Philippe: I am currently reviewing outstanding merge requests. We have 3 merge request introducing support for LZ4. One of them also introduces support for lzo, zopfli, and brotli. I am concerned that adding this will increase of our maintenance load (follow the change in the libraries, testing, etc). I think we should only add compression algorithm that are significantly better for some (useful) criteria in some real cases. So LZ4 has not yet crossed this threshold; we see some minor improvements in some cases, but nothing significant. See the pull request for more information:
Brian: So far with the CMS files, we see only a very small performance increase when we switch to LZ4. However, I expect this improvement to increase (hopefully significantly) when we start using the bulk I/O in more cases (because the relative time spend in (de)compression will be higher).
Brian: In raw test where zlib and lz4 are compared, lz4 is 10 time faster. But with ROOT it is only modestly faster. 10 or 15% faster.
Philippe: Should we test file with absurdly large buffer to check whether this influence the (de) compression speed?
Brian: Yes, I would like Zhe to look at it.
David A is still about to propose patch(es) to improve performance of zlib to uses vector instructions. He will send patch to ROOT, cloudfare and even zlib itself.

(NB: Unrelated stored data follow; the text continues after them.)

(** The baseline is read whole or not at all: a file whose footer
    declares another number of rows than it holds is refused, and otherwise
    the result does not depend on the page size the file is read with. *)
Theorem scanBaselinePass_whole parseFixed {S} (emit : S → Row → S + MergeError) p1 p2 c owns changes st stats :
  (0 < p1)%Z → (0 < p2)%Z → bf_clash (mc_File c) = false →
  if (bf_footer (mc_File c) =? Z.of_nat (length (bf_rows (mc_File c))))%Z
  then ∀ acc, scanBaselinePass parseFixed emit p1 c changes owns st stats = inl acc ↔
              scanBaselinePass parseFixed emit p2 c changes owns st stats = inl acc
  else ∃ e, scanBaselinePass parseFixed emit p1 c changes owns st stats = inr e.
Proof.
  intros H1 H2 Hclash.
  destruct (Z.eqb_spec (bf_footer (mc_File c)) (Z.of_nat (length (bf_rows (mc_File c))))) as [Heq|Hne].
  - intros acc. rewrite !scanBaselinePass_full. tauto.
  - destruct (scanBaselinePass parseFixed emit p1 c changes owns st stats) as [acc|e] eqn:Hs; [|eauto].
    apply scanBaselinePass_full in Hs as [_ Hf]. exfalso. apply Hne, Hf. unfold baselineScanPages.
    rewrite (proj2 (Z.leb_gt p1 0)) by done. simpl. by rewrite Hclash.
Qed.

Lemma scanBaselinePass_whole_witness :
  let f := {| bf_rows := orders_base.*2; bf_footer := 3; bf_clash := false |} in
  ∃ e, scanBaselinePass no_parser collect 1
    (merge_input (orders_config 0) empty_fold f (λ _, None)) ∅ None [] zero_stats = inr e.
Proof.
  intros f.
  exact (scanBaselinePass_whole no_parser collect 1 2
    (merge_input (orders_config 0) empty_fold f (λ _, None)) None ∅ [] zero_stats eq_refl eq_refl eq_refl).
Defined.

Lemma scan_clash_error parseFixed {S} (emit : S → Row → S + MergeError) c base k row m alt changes st stats :
  keyed_base parseFixed c base → (k, row) ∈ base → pk_map parseFixed c row = inl m →
  altFixedBinaryPK (mc_PKCols c) m = Some alt → changes !! alt ≠ None → alt ∉ base.*1 →
  ∃ e, scanBaselineQuery parseFixed emit c None base.*2 (changes, st, stats) = inr e.
Proof.
  intros [_ Hkey] Hin Hm Halt Hpend Hni. revert changes st stats Hpend.
  induction base as [|[k' row'] base IH]; intros changes st stats Hpend; [by apply not_elem_of_nil in Hin|].
  change (((k', row') :: base).*1) with (k' :: base.*1) in *. change (((k', row') :: base).*2) with (row' :: base.*2).
  cbn [scanBaselineQuery]. destruct (scan_row parseFixed emit c None (changes, st, stats) row') as [[[ch' st'] stats']|e] eqn:Hr;
    [|eauto].
  destruct (Hkey k' row') as (m' & Hm' & Hk'); [by left|].
  assert (ch' !! alt ≠ None) as Hpend'.
  { assert (ch' = changes ∨ ch' = delete k' changes) as [-> | ->]; [|done|].
    2:{ rewrite lookup_delete_ne; [done|]. intros ->. apply Hni. by left. }
    revert Hr. unfold scan_row, emit_or. rewrite Hm', Hk'. repeat case_match; intros [=]; subst; auto. }
  apply elem_of_cons in Hin as [[= -> ->]|Hin].
  - exfalso. revert Hr. unfold scan_row. rewrite Hm, Halt. simpl. by destruct (changes !! alt).
  - destruct (IH ltac:(intros; apply Hkey; by right) Hin ltac:(set_solver) ch' st' stats' Hpend') as [e ->]. eauto.
Qed.

(** The merge never joins two spellings of one key silently: a change
    filed under the other spelling of a baseline row's fixed BINARY key makes
    the scan fail, whatever the rows before it did. *)
Theorem scan_refuses_other_spelling parseFixed {S} (emit : S → Row → S + MergeError) p c base k row m alt changes st stats :
  bf_rows (mc_File c) = base.*2 → keyed_base parseFixed c base → (k, row) ∈ base →
  pk_map parseFixed c row = inl m → altFixedBinaryPK (mc_PKCols c) m = Some alt →
  changes !! alt ≠ None → alt ∉ base.*1 →
  ∃ e, scanBaselinePass parseFixed emit p c changes None st stats = inr e.
Proof.
  intros Hfile Hkey Hin Hm Halt Hpend Hni.
  destruct (scan_clash_error parseFixed emit c base k row m alt changes st stats Hkey Hin Hm Halt Hpend Hni) as [e He].
  destruct (scanBaselinePass parseFixed emit p c changes None st stats) as [acc|e'] eqn:Hs; [|eauto].
  apply scanBaselinePass_full in Hs as [Hs _]. rewrite Hfile in Hs. congruence.
Qed.

Lemma scan_refuses_other_spelling_witness :
  let col := binary_column "id" "4" in
  let c := {| mc_File := {| bf_rows := [{[ "id" := VBytes ("ab" +:+ zeros 2) ]}]; bf_footer := 1; bf_clash := false |};
              mc_Schema := "shop"; mc_Table := "tags"; mc_PKCols := [col]; mc_Changes := ∅; mc_Spill := None;
              mc_CheckPass := None; mc_PGTextPK := false |} in
  let padded := BuildPKValues [col] {[ "id" := VBytes ("ab" +:+ zeros 2) ]} in
  ∃ e, scanBaselinePass no_parser collect 1 c
    {[ padded := mk_row 1 "b.1" 4 40 EventDelete padded None None ]} None [] zero_stats = inr e.
Proof.
  intros col c padded.
  apply (scan_refuses_other_spelling no_parser collect 1 c [("ab", {[ "id" := VBytes ("ab" +:+ zeros 2) ]})]
    "ab" {[ "id" := VBytes ("ab" +:+ zeros 2) ]} {[ "id" := VBytes "ab" ]} padded).
  - reflexivity.
  - split; [dec_compute|]. intros k row Hin%list_elem_of_singleton. injection Hin as -> ->.
    exists {[ "id" := VBytes "ab" ]}. split; vm_compute; reflexivity.
  - by left.
  - vm_compute. reflexivity.
  - vm_compute. reflexivity.
  - rewrite lookup_singleton_eq. discriminate.
  - dec_compute.
Defined.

Enrico: In the upcoming enhancement to TDataFrame, we will need the ability to do parallel merge TTrees within a process.
Philippe: Witek has written the necessary code in the context of GeantV and it (still) needs to be introduced in ROOT proper. See
Brian: I will be interested in what we have so far.
Enrico: If the bulk I/O is introduced via a TTreeReader or TTreeReader compatible interface, we will be able to use it easily.
Brian: design done, hoping to have pull request next week.
standalone TTreeReaderFast next week
community white paper the week after
integrate in TTreeReader the week after (2nd week of Feb)
Brian: Still trying to understand internals of TDataFrame. Benchmarking needed to understand which new (improved) I/O parts are needed.
Brian: I think we can be clever in the TTreeProcessor to optimize the I/O access/work. One issue (for the OS I/O) is the fact that each TBB task has it own TFile and its own TTree.
Danilo/Pere: Indeed we could reduce memory/resources by having only one TFile/one TTreeCache.
Philippe: They are trade-offs, in particular we will need to explore new ‘state’ for the TBuffer (for example copying the content of the TTreeCache as is to later decompress it, the downside being that this prevent ‘zero’ copy to decompression engine).
Brian: For the TTreeCache, we could image a new organization of task where we ask TBB to do the loading from file and then the decompression (using one TBB task per basket) immediately and *then* the content is available for the actual worker task.
Viktor: On my side, I can now even read CMS files. Still working through a few small issue on TClonesArray and pointers that are always null.